Hillary Clinton Asks South Carolina for ‘Defense’
As the race for the Democratic nomination gets tighter and nastier, Sanders’ campaign is confronting that promise when it considers how to respond to attacks from the Clinton campaign, walking the fine line between drawing contrasts with the former secretary of state and outright attacking her.
For the first time in 2016, all three Democratic candidates – Hillary Clinton, Bernie Sanders and Martin O’Malley – will take the same stage at the same time, for a debate Sunday night in Charleston, South Carolina. After Iowa and New Hampshire – two overwhelmingly white states – Sanders faces an electorate that is much more diverse and not as familiar with Sanders, especially in the South, which at the moment is Clinton Country.
While leading nationally, Clinton suddenly finds herself under threat of losing the first two state contests, in February 1 in Iowa, where the pair are neck and neck in the polls, and February 9 in New Hampshire, where Sanders has a significant lead.
With new polls showing Sanders either ahead or within striking distance in both Iowa and New Hampshire, he’s wearing a bigger target than ever before.
Clinton entered the 2016 race as the prohibitive favorite for the nomination, and she has spent much of her time tangling from afar with Republicans, arguing she is best candidate to build upon President Barack Obama’s agenda.
Sanders has a passionate following among young voters and liberals.
“It is time to pick a side”, Clinton says in the spot. The debate will be aired on NBC and carried live online for those watching the streaming coverage (leak to streaming video can be found below).
Bill Clinton simply is not wielding that kind of influence – good or bad – over voters so far this year, according to a Reuters/Ipsos poll.
But Clinton already showed she’s willing to tear into Sanders over what gun control supporters are calling “the Charleston loophole” in an interview with CNN this week.

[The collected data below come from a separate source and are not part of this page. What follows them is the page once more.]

Lemma blank_line_one u p : 10 ∉ u -> 10 ∉ p -> Frame.blank_line (u ++ 10 :: p) = None.
Proof.
  assert (forall q, 10 ∉ q -> Frame.blank_line q = None) as H0.
  { induction q as [|a [|b q] IH]; intros Hq; [done..|]. rewrite blank_line_cons.
    destruct (Z.eqb_spec a 10) as [->|]; [set_solver|]. by rewrite andb_false_l, IH by set_solver. }
  intros Hu Hp. induction u as [|a u IH]; cbn [app].
  - destruct p as [|b p]; [done|]. rewrite blank_line_cons. destruct (Z.eqb_spec b 10) as [->|]; [set_solver|].
    rewrite andb_false_r. by rewrite H0.
  - assert (a <> 10) as Ha by set_solver. apply Z.eqb_neq in Ha.
    assert (exists y t, u ++ 10 :: p = y :: t) as (y & t & E) by (destruct u; cbn; eauto).
    rewrite E, blank_line_cons, Ha, andb_false_l, <- E. by rewrite IH by set_solver.
Qed.

Lemma token_no_newline token : Operation.token_ok token = true -> token <> [] /\ 10 ∉ token /\ Z.of_nat (length token) <= 8192.
Proof.
  unfold Operation.token_ok. rewrite negb_true_iff, !orb_false_iff. intros [[Hn Hl] Hc].
  split; [intros ->; by rewrite str_eqb_refl in Hn|]. split; [|apply Z.ltb_ge in Hl; unfold Session.TOKEN_LIMIT in Hl; lia].
  apply no_control_existsb in Hc. intros Hin. unfold no_control in Hc. rewrite Forall_forall in Hc. by apply Hc in Hin.
Qed.
(** C8.  When the base width or the base height is zero or unset, a run
    returns (it is not an error), both scale factors are those of the
    input, and left and top are clamped as in every run. *)
Theorem keepRectInsideCanvas_degenerate (r : Rect) (c : Canvas) (lock : bool) :
  zero_or_unset (width r) \/ zero_or_unset (height r) ->
  returns (keepRectInsideCanvas r c lock)
    (fun out =>
       scaleX (fst out) = scaleX r /\ scaleY (fst out) = scaleY r /\
       left (fst out)
       = clamp (Some (JS.nullish (left r) 0)) (Some 0) (maxLeft r c) /\
       top (fst out)
       = clamp (Some (JS.nullish (top r) 0)) (Some 0) (maxTop r c)).
Proof.
  intros D. run.
  assert (Z : forall x, zero_or_unset x -> Qlt_bool 0 (JS.or_else x 0) = false).
  { intros [q|] Hq; cbn in *; [|reflexivity].
    destruct (Qeq_bool_spec q 0); [reflexivity | contradiction]. }
  assert (G : guard r = false).
  { unfold guard. destruct D as [D|D]; rewrite (Z _ D);
      [reflexivity | apply andb_false_r]. }
  unfold rescale. rewrite G.
  unfold reposition. cbn. auto.
Qed.

Lemma keepRectInsideCanvas_degenerate_witness :
  returns (keepRectInsideCanvas flatRect canvas400x300 true)
    (fun out =>
       scaleX (fst out) = scaleX flatRect /\ scaleY (fst out) = scaleY flatRect /\
       left (fst out)
       = clamp (Some (JS.nullish (left flatRect) 0)) (Some 0)
               (maxLeft flatRect canvas400x300) /\
       top (fst out)
       = clamp (Some (JS.nullish (top flatRect) 0)) (Some 0)
               (maxTop flatRect canvas400x300)).
Proof.
  apply keepRectInsideCanvas_degenerate.
  right. reflexivity.
Defined.

(** C3, as stated, fails: after the rectangle was dragged to (10, 20), a
    configuration update that only changes the colour puts it back at the
    configured (50, 50). *)
Lemma reconfigure_keeps_geometry_counterexample :
  returns session
    (fun st =>
       exists before after : Rect,
         rectRef (fst st) = Some before /\ rectRef (snd st) = Some after /\
         left before = Some 10 /\ top before = Some 20 /\
         left after = Some 50 /\ top after = Some 50 /\
         ~ same_position_and_size after before).
Proof.
  vm_compute.
  do 2 eexists. repeat split.
  intros (E & _). discriminate E.
Qed.
(** * CredAuth: the OTP-gated verification-request lifecycle

    A shallow embedding of [core/models.py], [core/views.py] and the
    [hr_view_owner] handler of [institution/views.py].

    Tables are lists whose index is the row's primary key (no handler below
    deletes a row), [save] is an in-place update at that index, and a loaded
    model instance is the pair of its primary key and its field values.
    Handlers run in a state monad over a [World]: the relational store, the
    clock read by [timezone.now()], the console written by [print] and the
    mail outbox. *)

From Stdlib Require Import ZArith String List Bool Lia DecimalString.
From stdpp Require Import base list strings.

Open Scope string_scope.
Open Scope Z_scope.

(** ** Data model ([core/models.py], [government/models.py]) *)

(** A [DateTimeField] value: microseconds since the epoch. *)
Definition datetime := Z.

(** [timedelta(minutes=m)] in microseconds. *)
Definition timedelta_minutes (m : Z) : Z := m * 60 * 1000000.

(** [settings.AUTH_USER_MODEL]: the fields the handlers read. *)
Record User := {
  user_pk : nat;
  username : string;
  is_superuser : bool
}.

(** [request.user] is an [AnonymousUser] or a logged-in [User]. *)
Inductive Actor :=
| AnonymousUser
| LoggedIn (u : User).

Record OwnerProfile := {
  owner_profile_id_no : string;
  full_name : string;
  mobile : string;
  email : string;
  owner_profile_created_at : datetime
}.

(** [government.Business]; the many-to-many [staff] relation is the list of
    the primary keys of its staff users. *)
Record Business := {
  name : string;
  registration_number : string;
  staff : list nat
}.

Record Certificate := {
  institution : nat;
  owner : option nat;
  owner_id_no : string;
  owner_name : string;
  degree_name : string;
  program : string;
  certificate_reference : string
}.

Record AuditLog := {
  audit_user : option nat;
  action : string;
  details : string;
  audit_created_at : datetime
}.

Definition STATUS_PENDING : string := "pending".
Definition STATUS_CONFIRMED : string := "confirmed".
Definition STATUS_EXPIRED : string := "expired".

(** [status] is a [CharField]: a string, which only the code keeps inside
    [STATUS_CHOICES]. *)
Record VerificationRequest := {
  uuid : string;
  hr_user : option nat;
  hr_business : option nat;
  id_no : string;
  created_at : datetime;
  otp : string;
  otp_expires_at : datetime;
  status : string;
  confirmed_at : option datetime;
  viewed_at : option datetime;
  note : string
}.

Definition set_status (s : string) (v : VerificationRequest) : VerificationRequest :=
  {| uuid := uuid v; hr_user := hr_user v; hr_business := hr_business v;
     id_no := id_no v; created_at := created_at v; otp := otp v;
     otp_expires_at := otp_expires_at v; status := s;
     confirmed_at := confirmed_at v; viewed_at := viewed_at v; note := note v |}.

Definition set_confirmed_at (t : option datetime) (v : VerificationRequest) : VerificationRequest :=
  {| uuid := uuid v; hr_user := hr_user v; hr_business := hr_business v;
     id_no := id_no v; created_at := created_at v; otp := otp v;
     otp_expires_at := otp_expires_at v; status := status v;
     confirmed_at := t; viewed_at := viewed_at v; note := note v |}.

Definition set_viewed_at (t : option datetime) (v : VerificationRequest) : VerificationRequest :=
  {| uuid := uuid v; hr_user := hr_user v; hr_business := hr_business v;
     id_no := id_no v; created_at := created_at v; otp := otp v;
     otp_expires_at := otp_expires_at v; status := status v;
     confirmed_at := confirmed_at v; viewed_at := t; note := note v |}.

(** ** The world a handler runs in *)

Record Store := {
  owners : list OwnerProfile;
  businesses : list Business;
  certificates : list Certificate;
  requests : list VerificationRequest;
  audit_log : list AuditLog
}.

(** What [send_mail] is given: recipient, OTP and expiry of the message. *)
Record Mail := {
  recipient : string;
  mail_otp : string;
  mail_expires : datetime
}.

(** The lines [print] writes: the two debug messages of [core/views.py],
    by the values they carry. *)
Inductive ConsoleLine :=
| DEBUG_OTP_SEND (greeting otp_value : string) (expires : datetime)
| DEBUG_OTP (otp_value id : string) (expires : datetime).
(** * SentetikVeriTool: a shallow embedding of the conversation generators

    The development follows the Python sources

      - [config/config.py]                  (constants, scenario distribution)
      - [generators/text_only_generator.py] (text-only pipeline)
      - [generators/main_generator.py]      (pipeline with audio synthesis)

    Python [str] values are lists of Unicode code points, exceptions are
    an explicit result type, and whatever the program obtains from its
    environment (random numbers, the language model, the TTS services, the
    file system) is read from an abstract world that is threaded through
    the effectful functions. *)

From Stdlib Require Import ZArith NArith List String Ascii Floats QArith Qround
  Lia Lqa Bool DecimalString.
From stdpp Require Import base option list gmap.
Import ListNotations.

Close Scope Q_scope.
Set Warnings "-inexact-float,-register-all".

(* ===================================================================== *)
(** ** Python strings *)
(* ===================================================================== *)

(** A Python [str] is a sequence of code points; [len] counts code points. *)
Abbreviation pystr := (list N).

Module PyStr.

(** Source literals are written as UTF-8 byte strings and decoded. *)
Definition cont (b : N) : N := N.land b 63.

South Carolina GOP consultant Rob Benfield said Sanders appeals to a portion of voters fed up with establishment politics, but it may not be enough to overshadow Clinton’s well-established popularity in the state.
Despite serious backlash from progressives, Clinton has doubled down on her critique of Sanders’ Medicare-for-all, single-payer health care proposal. He now champions most of the same aggressive gun-control measures as Clinton and Obama, and he talks about it frequently on the campaign trail. The Sanders campaign retorted by sending out a picture signed by Clinton in 1993 of the two candidates in which she thanked Sanders for his work in promoting universal healthcare. For Clinton, it wasn’t supposed to be this way against a septuagenarian, self-identified democratic socialist who began his campaign with no national profile and no financial network.
Several Democratic leaders also agreed that the Clinton campaign underestimated Sanders.
Armchair pundits from across the American political spectrum have offered diverse opinions about the news of a Super Bowl Sunday debate. And Sanders’ election-eve reversal on gun policy adds intrigue.
Last year, however, Sanders aides said that if given the chance to vote for the bill again, he would likely vote the same way. The amendment would instruct the Department of Commerce to monitor the impact of the repeal on rural stories.
In the past, he has supported immunity for gun manufacturers by saying he wanted to protect small stores in his home state. Sanders noted that the new legislation, proposed by U.S. Senator Richard Blumenthal of CT and Representative Adam Schiff of California, would leave in place the parts of the 2005 law that require child safety locks and ban armor-piercing ammunition. And his advisers have said that Clinton has taken multiple positions on gun control during her career.